The school district’s Facilities Department designed and built dispensers for tampons and pads in early November. They were recently installed in the washrooms of schools in the area.
“The smaller schools will have at least one dispenser and high schools will have multiple depending on the number of washrooms for students,” said Mike Skinner, the school district’s assistant superintendent.
This initiative follows a ministerial order issued in April requiring schools across B.C. to carry free menstruation products by the end of 2019. Each district could determine the appropriate methods to meet this mandate.
School District No. 91’s Superintendent of Schools Manu Madhok commended staff for their efforts and said this is an important initiative.
One in seven Canadian girls have missed school because of their menstrual cycle, according to the United Way, often because of stigma or the lack of access to pads and tampons.

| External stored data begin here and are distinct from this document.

(** Returns what was printed and the list of values, or [None]; [None]
    stands also for an exception that leaves [_read_values], after which
    [main] ends with status 1 as it does on [None]. A failure in the middle
    of the file comes after the lines before it were handled. *)
Definition _read_values (opened : Py.file_outcome) (file_path : string)
  : list string * option (list float) :=
  match opened with
  | Py.FileLines raw_lines =>
      let '(printed, values) := read_loop raw_lines 0 in
      (printed, Some values)
  | Py.FileNotFoundError =>
      (["Error: file not found -> " +:+ file_path], None)
  | Py.OSError exc =>
      (["Error: cannot read file -> " +:+ file_path +:+ ". Details: " +:+ exc],
       None)
  | Py.FileBroken raw_lines (Py.ReadError exc) =>
      ((read_loop raw_lines 0).1
         ++ ["Error: cannot read file -> " +:+ file_path +:+ ". Details: "
               +:+ exc], None)
  | Py.FileBroken raw_lines Py.DecodeError =>
      ((read_loop raw_lines 0).1, None)
  end.

(** [main], with the parameters of [ConvertNumbers.main]. An exception that
    nothing catches ends the run with status 1, after what was printed
    before it. *)
Definition main (argv : list string) (fs : string -> Py.file_outcome)
    (elapsed : float) (write_error : option string) : Py.run :=
  match argv with
  | [_; file_path] =>
      let '(printed, values) := _read_values (fs file_path) file_path in
      match values with
      | None => Py.mkRun printed None 1
      | Some [] =>
          Py.mkRun (printed ++ ["Error: no valid numeric data found in the file."])
            None 1
      | Some values =>
          match _compute_statistics values elapsed with
          | None => Py.mkRun printed None 1
          | Some result =>
              let report := _build_report result in
              match write_error with
              | None => Py.mkRun (printed ++ [report]) (Some report) 0
              | Some exc =>
                  Py.mkRun (printed ++ [report;
                              "Warning: could not write '" +:+ RESULTS_FILE
                                +:+ "'. Details: " +:+ exc]) None 0
              end
          end
      end
  | _ => Py.mkRun ["Usage: python computeStatistics.py fileWithData.txt"] None 1
  end.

The province provided $300,000 in startup funding for B.C.’s 60 school districts to install the dispensary machines, as well as a one-time grant of $95,000 to support a United Way initiative that provides menstruation products for up to 10 non-profit agencies that will redistribute them to those in need.
These non-profits will track the number of people served and which products are used, as well as how the lack of access to menstrual products because of financial limitations, dubbed “period poverty,” has impacted their lives.

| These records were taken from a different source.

(** [json.dumps(v, sort_keys=True, separators=(",", ":"))] of a value made of
    JSON's own types, with the keys as texts. *)
Fixpoint stable_json `{PyText} (v : pyval) : string :=
  match v with
  | PNone => "null"
  | PBool b => if b then "true" else "false"
  | PInt z => pretty z
  | PFloat f => json_float f
  | PStr s => json_quote s
  | PList l | PTuple l => "[" ++ join "," (map stable_json l) ++ "]"
  | PDict d =>
      "{" ++ join "," (map (λ kt, json_quote kt.1 ++ ":" ++ kt.2)
        (sort_on fst (map (λ kv, match kv with (k, x) => (py_str k, stable_json x) end) d))) ++ "}"
  | POther _ => ""
  end.

Definition pipe_free (s : string) : bool := all_chars (λ c, negb (Ascii.eqb c "|")) s.

(** The parts before the first separator can be read off. *)
Lemma join_first_inj a b a' b' :
  pipe_free a = true → pipe_free a' = true → a ++ "|" ++ b = a' ++ "|" ++ b' → a = a' ∧ b = b'.
Proof.
  unfold pipe_free. revert a'. induction a as [|c a IH]; intros [|c' a'].
  - intros _ _ E. injection E as E. done.
  - intros _ Hc' E. injection E as <- _. done.
  - intros Hc _ E. injection E as -> _. done.
  - intros [_ Ha]%andb_true_iff [_ Ha']%andb_true_iff E. injection E as -> E.
    by destruct (IH a' Ha Ha' E) as [-> ->].
Qed.

(** ** Dates *)
Record date := mkDate { year : Z; month : Z; day : Z }.
#[export] Instance date_eq_dec : EqDecision date.
Proof. solve_decision. Defined.

Definition leap_year (y : Z) : bool :=
  (y mod 4 =? 0) && (negb (y mod 100 =? 0) || (y mod 400 =? 0)).
Definition days_in_month (y m : Z) : Z :=
  if m =? 2 then (if leap_year y then 29 else 28)
  else if (m =? 4) || (m =? 6) || (m =? 9) || (m =? 11) then 30 else 31.

(** The dates [datetime.date] can hold. *)
Definition date_ok (d : date) : bool :=
  (1 <=? year d) && (year d <=? 9999) && (1 <=? month d) && (month d <=? 12)
  && (1 <=? day d) && (day d <=? days_in_month (year d) (month d)).

(** Chronological order. *)
Definition date_leb (a b : date) : bool :=
  (year a <? year b) ||
  ((year a =? year b) && ((month a <? month b) ||
    ((month a =? month b) && (day a <=? day b)))).

Definition digit_char (n : Z) : ascii := ascii_of_nat (Z.to_nat (48 + n)).
Definition digit_val (c : ascii) : Z := Z.of_nat (nat_of_ascii c) - 48.

(** Decimal digits of [n], at least [width] of them. *)
Fixpoint dec_digits (width : nat) (n : Z) (acc : string) : string :=
  match width with
  | O => acc
  | S w => dec_digits w (n / 10) (String (digit_char (n mod 10)) acc)
  end.
Definition two_digits (n : Z) : string := dec_digits 2 n "".
(** [%Y] pads to no width. *)
Definition year_text (y : Z) : string :=
  if y <? 10 then dec_digits 1 y ""
  else if y <? 100 then dec_digits 2 y ""
  else if y <? 1000 then dec_digits 3 y "" else dec_digits 4 y "".

(** [f"{d:%Y%m%d}"] *)
Definition date_text (d : date) : string :=
  year_text (year d) ++ two_digits (month d) ++ two_digits (day d).

Fixpoint dec_value (acc : Z) (s : string) : Z :=
  match s with
  | EmptyString => acc
  | String c rest => dec_value (acc * 10 + digit_val c) rest
  end.

(** [datetime.strptime(s, "%Y%m%d").date()] for [s] of eight digits. *)
Definition parse_yyyymmdd (s : string) : option date :=
  if (String.length s =? 8)%nat && all_chars is_digit s then
    let d := mkDate (dec_value 0 (String.substring 0 4 s))
      (dec_value 0 (String.substring 4 2 s)) (dec_value 0 (String.substring 6 2 s)) in
    if date_ok d then Some d else None
  else None.

Lemma digit_cases n : 0 ≤ n < 10 →
  n = 0 ∨ n = 1 ∨ n = 2 ∨ n = 3 ∨ n = 4 ∨ n = 5 ∨ n = 6 ∨ n = 7 ∨ n = 8 ∨ n = 9.
Proof. lia. Qed.

Lemma digit_val_char n : 0 ≤ n < 10 → digit_val (digit_char n) = n ∧ is_digit (digit_char n) = true.
Proof. intros H%digit_cases. by repeat destruct H as [->|H]; [..|subst]. Qed.

Lemma mod10 n : 0 ≤ n → 0 ≤ n mod 10 < 10.
Proof. intros. apply Z.mod_pos_bound. lia. Qed.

Poverty Reduction Minister Shane Simpson said that the data collected will be shared with the province at the end of 2020 and be used to develop more permanent policies.
In February, New Westminster’s school board voted unanimously to provide free products for students.

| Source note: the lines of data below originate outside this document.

Lemma pending_batch_NoDup limit locked t :
  table_ok t → NoDup (map item_id (pending_batch limit locked t)).
Proof.
  intros Ht. eapply NoDup_map_sub; [apply sublist_take|].
  eapply NoDup_map_perm; [apply py_sort_perm|].
  eapply NoDup_map_sub; [apply sublist_filter|apply (ok_unique_id _ Ht)].
Qed.

(** A successful pass, seen from the table. *)
Lemma validate_pass_rows v limit locked ms t s t' :
  table_ok t → validate_pending_candidates v limit locked ms t = Ok (s, t') →
  let batch := pending_batch limit locked t in
  q_rows t' = settle_batch v batch (q_rows t) ∧
  scanned s = Z.of_nat (length batch) ∧ accepted s + rejected s = scanned s ∧
  total (rejection_counts s) = rejected s ∧ total (rejections_by_reason_type s) = rejected s ∧
  Forall (λ c, v c ≠ VRaise) batch.
Proof.
  intros Ht H. unfold validate_pending_candidates in H. rinv.
  apply fetch_pending_batch in Ha0 as [-> _].
  destruct (validate_batch_rows v _ _ _ Ha1 (ok_unique_id _ Ht) (pending_batch_NoDup _ _ _ Ht))
  as (H1 & H2 & H3 & H4 & H5); [intros c Hc; by eapply pending_batch_elem|].
  simpl in *. unfold sort_on. rewrite !(py_sort_perm _ (_ : pydict Z)).
  split_and!; [done|done|lia..|done].
Qed.
Lemma validate_pass_core v limit locked ms t s t' :
  table_ok t → validate_pending_candidates v limit locked ms t = Ok (s, t') →
  table_ok t' ∧ rows_extend t t'.
Proof.
  intros Ht H. pose proof H as H'. unfold validate_pending_candidates in H. rinv.
  assert (∀ w, rfold (validate_one v) (mkPass t 0 0 [] []) a0 = Ok w →
  map row_core (q_rows (pass_table w)) = map row_core (q_rows t) ∧ table_ok (pass_table w)) as Hinv.
  { intros w. apply (rfold_inv (λ w, map row_core (q_rows (pass_table w)) = map row_core (q_rows t)
    ∧ table_ok (pass_table w))); [done|].
  intros b c b' _ [Hb1 Hb2] Hv. unfold validate_one in Hv.
  destruct (v c); [| |done]; rinv; apply mark_result_ok in Ha2 as [E Hok]; simpl;
    (split; [congruence|auto]). }
  apply Hinv in Ha1 as [E Hok]. simpl. split; [done|]. exists []. by rewrite E, app_nil_r.
Qed.

Lemma from_candidate_fields item b r :
  from_candidate item b = Ok r →
  candidate_id r = item_id item ∧ receipt_ingest_seq r = item_ingest_seq item ∧ replayed r = b.
Proof. unfold from_candidate. intros H. by rinv. Qed.

Lemma insert_candidate_ok e now t item t' :
  insert_candidate e now t = Ok (item, t') →
  proposed_row t e now = Ok item ∧ t' = draw t [item] ∧ conflicts t item = false.
Proof.
  unfold insert_candidate, row_to_item. intros H. rinv. done.
Qed.

Lemma insert_idempotent_ok e now t r t' :
  insert_candidate_idempotent e now t = Ok (r, t') →
  ∃ item, from_candidate item (replayed r) = Ok r ∧
  ((replayed r = false ∧ proposed_row t e now = Ok item ∧ t' = draw t [item] ∧ conflicts t item = false) ∨
   (replayed r = true ∧ is_ex3_delta_envelope e = true ∧ t' = draw t [] ∧ item ∈ q_rows t)).
Proof.
  unfold insert_candidate_idempotent. destruct (is_ex3_delta_envelope e) eqn:He; simpl; intros H.
  - rinv. destruct (conflicts t a) eqn:Hc; simpl in H.
  + destruct (fetch_existing _ _ _) as [r0|] eqn:Hf; [|done].
    exists r0. unfold row_to_item in H. rinv. pose proof Ha1 as Hfc.
    unfold from_candidate in Ha1. rinv. simpl.
    split; [done|]. right. split_and!; [done..|].
    unfold fetch_existing in Hf. apply head_Some_elem_of in Hf.
    rewrite elem_of_py_sort, list_elem_of_filter in Hf. by destruct Hf.
  + exists a. unfold row_to_item in H. rinv. pose proof Ha1 as Hfc.
    unfold from_candidate in Ha1. rinv. simpl. split; [done|]. by left.
  - rinv. destruct a as [item t0]. rinv. apply insert_candidate_ok in Ha as (Hp & -> & Hc).
  exists item. pose proof Ha0 as Hfc. unfold from_candidate in Ha0. rinv. simpl.
  split; [done|]. by left.
Qed.

Lemma run_queue_op_ok op t t' :
  table_ok t → run_queue_op op t = Ok t' → table_ok t' ∧ rows_extend t t'.
Proof.
  intros Ht H. destruct op as [p now|p now|v limit locked ms]; simpl in H; rinv.
  - destruct a as [item t0]. unfold submit_candidate in Ha. rinv.
  apply insert_candidate_ok in Ha as (Hp & -> & Hc).
  split; [by eapply draw_ok|apply rows_extend_draw].
  - destruct a as [r t0]. unfold submit_candidate_idempotent in Ha. rinv.
  apply insert_idempotent_ok in Ha as (item & _ & [(_ & Hp & -> & Hc)|(_ & _ & -> & _)]).
  + split; [by eapply draw_ok|apply rows_extend_draw].
  + split; [by apply draw_nil_ok|apply rows_extend_draw].
  - destruct a as [s t0]. rinv. by eapply validate_pass_core.
Qed.

Lemma run_queue_ops_ok ops t :
  table_ok t → table_ok (run_queue_ops ops t) ∧ rows_extend t (run_queue_ops ops t).
Proof.
  revert t. induction ops as [|op ops IH]; intros t Ht; [done|].
  unfold run_queue_ops. simpl. fold (run_queue_ops ops).
  destruct (run_queue_op op t) as [t'|] eqn:E; [|by apply IH].
  destruct (run_queue_op_ok _ _ _ Ht E) as [Ht' Hext]. destruct (IH t' Ht') as [H1 H2].
  split; [done|]. by transitivity t'.
Qed.

(** Rows found by an Ex-3 delta carry its key, and conversely. *)
Lemma fetch_filter_elem (t : candidate_table) by_ s x :
  is_empty s = false →
  x ∈ filter (λ r, String.eqb (item_submitted_by r) by_ && bool_decide (item_payload_type r = Ex3) &&
  match pget "delta_id" (item_payload r) with Some (PStr s') => String.eqb s' s | _ => false end)
  (q_rows t) ↔ x ∈ q_rows t ∧ delta_key x = Some (by_, s).
Proof.
  intros Hs. rewrite list_elem_of_filter, Is_true_true, (and_comm (x ∈ _)).
  apply and_iff_compat_r. unfold delta_key. rewrite !andb_true_iff, bool_decide_eq_true, String.eqb_eq.
  destruct (item_payload_type x); try naive_solver.
  destruct (pget "delta_id" (item_payload x)) as [[]|]; try naive_solver.
  rewrite String.eqb_eq. destruct (is_empty s0) eqn:E; split; try discriminate.
  - intros [_ ->]. congruence.
  - by intros [[-> _] ->].
  - by intros [= <- <-].
Qed.

Lemma fetch_existing_key t by_ s x :
  is_empty s = false → fetch_existing t by_ s = Some x →
  x ∈ q_rows t ∧ delta_key x = Some (by_, s).
Proof.
  intros Hs Hf. unfold fetch_existing in Hf. apply head_Some_elem_of in Hf.
  rewrite elem_of_py_sort in Hf. by apply fetch_filter_elem.
Qed.

(** The row of an Ex-3 delta is found again by its key. *)
Lemma fetch_existing_delta t r by_ s :
  table_ok t → r ∈ q_rows t → delta_key r = Some (by_, s) →
  ∃ r', fetch_existing t by_ s = Some r' ∧ r' ∈ q_rows t ∧ row_core r' = row_core r.
Proof.
  intros Ht Hr Hk.
  assert (is_empty s = false) as Hs.
  { unfold delta_key in Hk. destruct (item_payload_type r); try done.
  destruct (pget "delta_id" (item_payload r)) as [[]|]; try done.
  destruct (is_empty s0) eqn:E; naive_solver. }
  destruct (fetch_existing t by_ s) as [x|] eqn:Hf.
  - exists x. destruct (fetch_existing_key _ _ _ _ Hs Hf) as [Hx Hkx].
  split_and!; [done|done|by eapply (ok_unique_delta _ Ht)].
  - exfalso. pose proof (proj2 (fetch_filter_elem t by_ s r Hs) (conj Hr Hk)) as Hin.
  rewrite <- (elem_of_py_sort seq_leb) in Hin. unfold fetch_existing in Hf.
  destruct (py_sort _ _); [by apply elem_of_nil in Hin|done].
Qed.

Lemma ex3_delta e : is_ex3_delta_envelope e = true →
  ∃ s, pget "delta_id" (env_payload e) = Some (PStr s) ∧ is_empty s = false ∧ env_payload_type e = Ex3.
Proof.
  unfold is_ex3_delta_envelope. intros H. to_prop.
  destruct (pget "delta_id" (env_payload e)) as [[]|]; try done. to_prop. eauto.
Qed.

(** What a successful idempotent submission leaves behind for its key. *)
Lemma insert_idempotent_key e now t r t' :
  table_ok t → is_ex3_delta_envelope e = true → insert_candidate_idempotent e now t = Ok (r, t') →
  ∃ item s, from_candidate item (replayed r) = Ok r ∧ item ∈ q_rows t' ∧
  delta_key item = Some (env_submitted_by e, s) ∧
  pget "delta_id" (env_payload e) = Some (PStr s) ∧
  (∃ r0, proposed_row t e now = Ok r0) ∧ table_ok t'.
Proof.
  intros Ht He H. destruct (ex3_delta e He) as (s & Hs & Hne & Hpt).
  pose proof H as Hrun. unfold insert_candidate_idempotent in Hrun. rewrite He in Hrun. simpl in Hrun.
  rinv. rename Ha into Hprop. pose proof (proposed_delta _ _ _ _ Hprop) as Hdelta.
  rewrite Hs, Hne, Hpt in Hdelta. simpl in Hdelta.
  destruct (conflicts t a) eqn:Hc; simpl in Hrun.
  - rewrite Hs in Hrun. destruct (fetch_existing _ _ _) as [x|] eqn:Hf; [|done].
  destruct (fetch_existing_key _ _ _ _ Hne Hf) as [Hx Hk].
  exists x, s. unfold row_to_item in Hrun. rinv. pose proof Ha0 as Hfc. unfold from_candidate in Ha0. rinv. simpl in *.
  rewrite app_nil_r. split_and!; try done; [by eauto|by apply draw_nil_ok].
  - unfold row_to_item in Hrun. rinv. pose proof Ha0 as Hfc. unfold from_candidate in Ha0.
  rinv. simpl in *. eexists _, s. split_and!; [done| |done|done|by eauto|by eapply draw_ok].
  apply elem_of_app. right. by apply list_elem_of_singleton.
Qed.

At the time, they estimated that the total cost would be roughly $9,700 for installing dispensary machines, with an annual cost of $7,000 for supply. They also estimated 2,800 tampons and 1,800 pads would be used across 13 schools each year.
Education Minister Rob Fleming said in April that access to menstrual products will result in a better learning environment.
“Students should never have to miss school, extracurricular, sports or social activities because they can’t afford or don’t have access to menstrual products,” Fleming said.